The second wave and the sparked outrage in India

In just two weeks, India’s second wave of Covid-19 has become disastrous. The country, which was reporting less than 15,000 cases a day just last month, has been seeing over 200,000 Covid-19 infections a day since April 15. Yesterday (April 19), India reported 273,810 new Covid-19 infections and 1,619 deaths—both highest single-day spikes. That takes the active Covid-19 caseload tally up to nearly 2 million.

The devastation has sparked outrage at the lack of preparation among officials who believed that the worst of the pandemic was over. Only two months ago, India was revelling in its success of reining in the spread of the virus. Now it is reporting about 294,000 infections and 2,000 deaths a day.

In early March, India’s health minister Harsh Vardhan declared the country was “in the endgame” of the Covid-19 pandemic. Mr Vardhan also lauded Prime Minister Narendra Modi’s leadership as an “example to the world in international co-operation”. From January onwards, India had begun shipping doses to foreign countries as part of its much-vaunted “vaccine diplomacy”.

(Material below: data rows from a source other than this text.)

(** * SpinlabSC: the slow-control data model and its repository

    A shallow embedding of [SpinlabSC.py].  Python objects are values of one
    inductive type (the language is dynamically typed, and the constructors
    of the model classes test the class of their arguments at run time);
    exceptions are an explicit result type; the MySQL store is a record of
    typed tables, and a query is the list of its conditions.

    Conventions of the embedding:
    - a [string] is a sequence of characters, one [ascii] per character;
    - a timestamp (a [datetime]) is an integer;
    - a measurement (a Python [float]) is read as a real number: the
      statistics of a record set are statements about the formulas, not
      about rounding;
    - the store compares text exactly and assigns identifiers by
      auto-increment, starting from 1;
    - [print] calls are not modelled. *)

From Stdlib Require Import List String Ascii ZArith Bool Lia.
From Stdlib Require Import Permutation Sorted.
From Stdlib Require Import Reals Lra.
Import ListNotations.
Local Open Scope string_scope.
Local Open Scope Z_scope.

(** ** Exceptions and results *)

Inductive exn : Type :=
| ModelException (msg : string)
| DatabaseException (msg : string)
| ValueError
| IndexError
| AttributeError
| ZeroDivisionError
| MySQLError.

Inductive res (A : Type) : Type :=
| Ok (a : A)
| Raise (e : exn).
Arguments Ok {A} a.
Arguments Raise {A} e.

Definition bind {A B : Type} (m : res A) (k : A -> res B) : res B :=
  match m with
  | Ok a => k a
  | Raise e => Raise e
  end.

Declare Scope py_scope.
Delimit Scope py_scope with py.
Notation "x <- m ;; k" := (bind m (fun x => k))
  (at level 100, m at next level, right associativity) : py_scope.
Notation "'check' b 'else_raise' e ;; k" :=
  (if b then k else Raise e)
  (at level 100, b at next level, e at next level, right associativity) : py_scope.
Local Open Scope py_scope.

Definition is_ModelException {A : Type} (r : res A) : Prop :=
  exists msg, r = Raise (ModelException msg).

Definition is_DatabaseException {A : Type} (r : res A) : Prop :=
  exists msg, r = Raise (DatabaseException msg).

(** ** Text helpers: splitting at dots, [Sep] *)

Definition dot : ascii := "."%char.

(** [split_dot s] is the Python [s.split] at dots: never empty, and no
    component holds a dot. *)
Fixpoint split_dot (s : string) : list string :=
  match s with
  | EmptyString => [EmptyString]
  | String c rest =>
      if Ascii.eqb c dot then EmptyString :: split_dot rest
      else match split_dot rest with
           | [] => [String c EmptyString]
           | w :: ws => String c w :: ws
           end
  end.

(** [Sep]: the arguments joined by dots. *)
Fixpoint Sep (args : list string) : string :=
  match args with
  | [] => EmptyString
  | [a] => a
  | a :: rest => a ++ "." ++ Sep rest
  end.

Fixpoint no_dot (s : string) : bool :=
  match s with
  | EmptyString => true
  | String c rest => negb (Ascii.eqb c dot) && no_dot rest
  end.

(** ** Python values *)

Inductive class : Type :=
| Owner | Project | System | Manufacturer | Device | Units | Sensor.

(** The objects the library passes around.  The parent, manufacturer and
    units attributes hold whatever the constructor was given. *)
Inductive value : Type :=
| VNone
| VStr (s : string)
| VInt (n : Z)
| VOwner (name desc : string) (ID DTG : option Z)
| VProject (name desc : string) (owner : value) (ID DTG : option Z)
| VSystem (name desc : string) (project : value) (ID DTG : option Z)
| VManufacturer (name desc URL : string) (ID DTG : option Z)
| VDevice (name desc : string) (system : value) (URL : string) (mfg : value)
          (ID DTG : option Z)
| VUnits (short long desc : string) (ID : option Z)
| VSensor (name desc : string) (device units : value) (ID DTG : option Z).

(** Truth value of an object: [None], the empty string and [0] are false; the model
    classes define neither [__bool__] nor [__len__], so their instances
    are true. *)
Definition truthy (v : value) : bool :=
  match v with
  | VNone => false
  | VStr s => negb (s =? "")%string
  | VInt n => negb (n =? 0)
  | _ => true
  end.

Definition class_of (v : value) : option class :=
  match v with
  | VOwner _ _ _ _ => Some Owner
  | VProject _ _ _ _ _ => Some Project
  | VSystem _ _ _ _ _ => Some System
  | VManufacturer _ _ _ _ _ => Some Manufacturer
  | VDevice _ _ _ _ _ _ _ => Some Device
  | VUnits _ _ _ _ => Some Units
  | VSensor _ _ _ _ _ _ => Some Sensor
  | _ => None
  end.

Definition class_eqb (a b : class) : bool :=
  match a, b with
  | Owner, Owner | Project, Project | System, System
  | Manufacturer, Manufacturer | Device, Device | Units, Units
  | Sensor, Sensor => true
  | _, _ => false
  end.

(** [isinstance(v, c)]: no model class derives from another one. *)
Definition isinstance (v : value) (c : class) : bool :=
  match class_of v with
  | Some c' => class_eqb c' c
  | None => false
  end.

(** [v.ID] *)
Definition attr_ID (v : value) : res (option Z) :=
  match v with
  | VOwner _ _ ID _ | VProject _ _ _ ID _ | VSystem _ _ _ ID _
  | VManufacturer _ _ _ ID _ | VDevice _ _ _ _ _ ID _ | VUnits _ _ _ ID
  | VSensor _ _ _ _ ID _ => Ok ID
  | _ => Raise AttributeError
  end.

(** ** The model classes *)

Definition len (s : string) : Z := Z.of_nat (String.length s).

(** [Group.__init__]: the checks every group shares. *)
Definition Group_init (name desc : string) : res unit :=
  check negb ((name =? "")%string || (desc =? "")%string)
    else_raise ModelException "All groups must have a valid name and desc" ;;
  check negb (12 <? len name)
    else_raise ModelException "Name of group exceeds 12 char max" ;;
  check negb (255 <? len desc)
    else_raise ModelException "Description of group exceeds 255 char max" ;;
  Ok tt.

Definition Owner_init (name desc : string) (ID DTG : option Z) : res value :=
  _ <- Group_init name desc ;;
  Ok (VOwner name desc ID DTG).

Definition Project_init (name desc : string) (owner : value)
    (ID DTG : option Z) : res value :=
  check truthy owner
    else_raise ModelException "Projects require a valid owner" ;;
  check isinstance owner Owner
    else_raise ModelException "Projects must belong to an owner" ;;
  _ <- Group_init name desc ;;
  Ok (VProject name desc owner ID DTG).

Definition System_init (name desc : string) (project : value)
    (ID DTG : option Z) : res value :=
  check truthy project
    else_raise ModelException "Systems require a valid project" ;;
  check isinstance project Project
    else_raise ModelException "Systems must belong to a project" ;;
  _ <- Group_init name desc ;;
  Ok (VSystem name desc project ID DTG).

Definition Manufacturer_init (name desc URL : string) (ID DTG : option Z)
    : res value :=
  check negb (URL =? "")%string
    else_raise ModelException "Manufacturer require a valid URL" ;;
  check negb (255 <? len URL)
    else_raise ModelException "URL exceeds 255 char max" ;;
  _ <- Group_init name desc ;;
  Ok (VManufacturer name desc URL ID DTG).

Definition Device_init (name desc : string) (system : value) (URL : string)
    (mfg : value) (ID DTG : option Z) : res value :=
  check truthy system
    else_raise ModelException "Devices require a valid system" ;;
  check isinstance system System
    else_raise ModelException "Devices must belong to a system" ;;
  check negb (URL =? "")%string
    else_raise ModelException "Devices require a valid docs URL" ;;
  check negb (255 <? len URL)
    else_raise ModelException "URL exceeds 255 char max" ;;
  check truthy mfg
    else_raise ModelException "Devices require a vailid manufacturer" ;;
  _ <- Group_init name desc ;;
  Ok (VDevice name desc system URL mfg ID DTG).

Definition Units_init (short long desc : string) (ID : option Z) : res value :=
  check negb ((short =? "")%string || (long =? "")%string
              || (desc =? "")%string)
    else_raise ModelException
      "Description and short/long forms of units must be provided" ;;
  check negb (25 <? len short)
    else_raise ModelException "Short name of units exceeds 25 char max" ;;
  check negb (255 <? len long)
    else_raise ModelException "Long name of units exceeds 255 char max" ;;
  check negb (255 <? len desc)
    else_raise ModelException "Description of units exceeds 255 char max" ;;
  Ok (VUnits short long desc ID).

Narendra Modi, prime minister, and his Bharatiya Janata Party have been accused of prioritising domestic politics over public health by holding mass political rallies with thousands of people and allowing the Kumbh Mela, a vast religious festival attended by millions, to take place during the second wave.

With a new variant suspected of stoking the surge, experts fear that India is on the same trajectory as Brazil, where a more contagious strain of the virus has hammered the country’s healthcare system and economy. “Health systems weren’t better prepared for it this time around. Many people in the administration across the country did not expect that there would be a ‘this time around,” said K Srinath Reddy, president of the Public Health Foundation of India, a charity. “It was somehow presumed that we had passed the pandemic.”

Several Indian states have been raising the alarm over oxygen shortage, a basic necessity, which left unfulfilled could lead to significantly more deaths. The chief ministers of Delhi and Maharashtra have asked the central government to ramp up the supply. Deaths have been reported from states like Madhya Pradesh and Uttar Pradesh because patients could allegedly not be oxygenated on time.

Indian social media is currently flooded with such tragic appeals for oxygen support, ICU beds, and beds with ventilators. With a stark shortage of hospital beds across the country, Covid-19 patients have been advised to try and find cylinders and machines to oxygenate themselves at home.